Diminished or absent reflexes corresponding to the root level may be present. Increased upper and lower limb reflexes or other upper motor neuron signs suggest myelopathy and mandate aggressive diagnostic evaluation as well as differentiation from other causes of upper motor neuron pathology
The patient with discogenic pain without nerve root involvement demonstrates decreased cervical range of motion, normal neurologic examination, and possible pain exacerbation with axial compression and pain alleviation with distraction.
Myofascial tender or trigger points, which may be primary in origin or secondary to other pathologic processes, commonly, are palpable.
Tenderness with posteroanterior mobilization may suggest disc pathology.
Causes
HNP results from repetitive cervical stress or, rarely, from a single traumatic incident. Increased risk may accrue because of vibrational stress, heavy lifting, prolonged sedentary position, whiplash accidents, and frequent acceleration/deceleration.
DDD is part of natural aging, but it is also a consequence of poor nutrition, smoking, atherosclerosis, job-related activities, and genetics.
IDD can result from cervical trauma, including whiplash, cervical flexion/rotation injury, and repetitive use.
Cervical radiculopathy results from nerve root compression secondary to herniated disc material, stenosis, or proteoglycan-mediated chemical inflammation released from discs. Smoking and certain occupational activities also predispose patients to cervical radiculopathy.

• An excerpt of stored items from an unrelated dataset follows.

(** * BOM reconciliation core: classifier, normalizer, knowledge store, matcher

    A shallow embedding of
      - [backend/database/knowledge_base.py]  (class [KnowledgeBase]),
      - [backend/database/item_matcher.py]    (class [ItemMatcher]),
      - [backend/agents/extraction_agent.py]  (class [ExtractionAgent]),
    with the properties the specification states about them.

    Conventions.  A Python [str] is a list of characters; a character is an
    [ascii] read as the code point 0..255 (Latin-1), and the character
    predicates below are Python's on those code points.  A Python [float] is a
    binary64 primitive float.  [None] is [None]. *)

From Stdlib Require Import Ascii String.
From Stdlib Require Import List Bool Arith ZArith NArith Lia.
From Stdlib Require Import Floats Uint63.
From Stdlib Require Import Sorted Permutation.
Import ListNotations.

Set Implicit Arguments.
#[local] Set Warnings "-register-all,-inexact-float".

(* ================================================================== *)
(** ** Python strings *)
(* ================================================================== *)

Module PyStr.

Definition pystr := list ascii.

(** A literal. *)
Definition str (s : string) : pystr := list_ascii_of_string s.

Definition code (c : ascii) : N := N_of_ascii c.

Definition between (lo hi n : N) : bool := (N.leb lo n && N.leb n hi)%bool.

(** [str.isspace] on one character: TAB..CR, FS..US, SPACE, NEL, NBSP. *)
Definition isspace (c : ascii) : bool :=
  let n := code c in
  (between 9 13 n || between 28 32 n || N.eqb n 133 || N.eqb n 160)%bool.

(** [str.isalnum] on one character: digits, letters, and the Latin-1
    letters and numerics. *)
Definition isalnum (c : ascii) : bool :=
  let n := code c in
  (between 48 57 n || between 65 90 n || between 97 122 n
   || N.eqb n 170 || N.eqb n 178 || N.eqb n 179 || N.eqb n 181
   || N.eqb n 185 || N.eqb n 186 || between 188 190 n
   || between 192 214 n || between 216 246 n || between 248 255 n)%bool.

(** [str.lower] on one character. *)
Definition lower_char (c : ascii) : ascii :=
  let n := code c in
  if (between 65 90 n || between 192 214 n || between 216 222 n)%bool
  then ascii_of_N (n + 32) else c.

Definition lower (s : pystr) : pystr := map lower_char s.

Fixpoint lstrip (s : pystr) : pystr :=
  match s with
  | c :: s' => if isspace c then lstrip s' else s
  | [] => []
  end.

Definition rstrip (s : pystr) : pystr := rev (lstrip (rev s)).

(** [str.strip()] *)
Definition strip (s : pystr) : pystr := rstrip (lstrip s).

(** [str.split()] with no separator: the maximal runs of non-whitespace
    characters, in order. *)
Fixpoint split (s : pystr) : list pystr :=
  match s with
  | [] => []
  | c :: s' =>
      if isspace c then split s'
      else match s' with
           | [] => [[c]]
           | d :: _ =>
               if isspace d then [c] :: split s'
               else match split s' with
                    | w :: ws => (c :: w) :: ws
                    | [] => [[c]]
                    end
           end
  end.

(** [sep.join(ws)] *)
Fixpoint join (sep : pystr) (ws : list pystr) : pystr :=
  match ws with
  | [] => []
  | w :: ws' =>
      match ws' with
      | [] => w
      | _ :: _ => w ++ sep ++ join sep ws'
      end
  end.

Fixpoint eqb (s t : pystr) : bool :=
  match s, t with
  | [], [] => true
  | c :: s', d :: t' => (Ascii.eqb c d && eqb s' t')%bool
  | _, _ => false
  end.

(** The separator of [text.split('\n\n')] and ['\n\n'.join(...)]. *)
Definition newline : ascii := "010"%char.

Definition blank_line : pystr := [newline; newline].

(** Put a character in front of the first string of a list. *)
Definition cons_first (c : ascii) (l : list pystr) : list pystr :=
  match l with
  | w :: ws => (c :: w) :: ws
  | [] => [[c]]
  end.

(** [s.split('\n\n')]: the text is cut at every two line feeds, read from
    the left; the pieces may be empty, and there is always one. *)
Fixpoint split_blank_lines (s : pystr) : list pystr :=
  match s with
  | [] => [[]]
  | c :: s' =>
      match s' with
      | d :: s'' =>
          if (Ascii.eqb c newline && Ascii.eqb d newline)%bool
          then [] :: split_blank_lines s''
          else cons_first c (split_blank_lines s')
      | [] => [[c]]
      end
  end.

(** Truthiness of a string: non-empty. *)
Definition nonempty (s : pystr) : bool :=
  match s with [] => false | _ :: _ => true end.

(** [x in seen] for a set of strings kept as a list. *)
Definition mem (x : pystr) (seen : list pystr) : bool := existsb (eqb x) seen.

End PyStr.

Import PyStr.

(* ================================================================== *)
(** ** Normalizer ([KnowledgeBase.normalize_material_name]) *)
(* ================================================================== *)

Module Normalizer.

Definition space : pystr := str " ".

(** The generator expression
    [char for char in normalized if char.isalnum() or char.isspace()]. *)
Definition keep_char (c : ascii) : bool := (isalnum c || isspace c)%bool.

Definition normalize_material_name (material_name : option pystr) : pystr :=
  match material_name with
  | None => []
  | Some [] => []
  | Some name =>
      let normalized := strip (lower name) in
      let normalized := filter keep_char normalized in
      join space (split normalized)
  end.

(** The Normalizer as the specification words it, step by step. *)
Definition normalize_spec (x : pystr) : pystr :=
  join space (split (filter keep_char (strip (lower x)))).

End Normalizer.

Import Normalizer.

(* ================================================================== *)
(** ** Conversion to float ([float(x)]) *)
(* ================================================================== *)

Module PyFloat.

(** The whitespace [float] strips from a string: the ASCII whitespace and,
    of the other Latin-1 characters, NEL and NBSP.  (The separators FS..US,
    which [str.isspace] accepts, are not stripped.) *)
Definition float_space (c : ascii) : bool :=
  let n := code c in
  (between 9 13 n || N.eqb n 32 || N.eqb n 133 || N.eqb n 160)%bool.

Fixpoint lstrip_float (s : pystr) : pystr :=
  match s with
  | c :: s' => if float_space c then lstrip_float s' else s
  | [] => []
  end.

Definition strip_float (s : pystr) : pystr :=
  rev (lstrip_float (rev (lstrip_float s))).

A study by Abdalkader et al found that of 100 athletes from the 2016 Olympic Summer Games in Rio de Janeiro who, during the games, underwent spinal MRI, 126 cervical discs fell into one of the Pfirrmann disc degeneration grades, I through V. That included 55 discs (43.6%) with mild degenerative changes, 17 discs (13.5%) with moderate degenerative changes, and 1 disc (0.8%) with severe degenerative changes. Cervical DDD was most prevalent among athletes who competed in athletics, boxing, or swimming. [27]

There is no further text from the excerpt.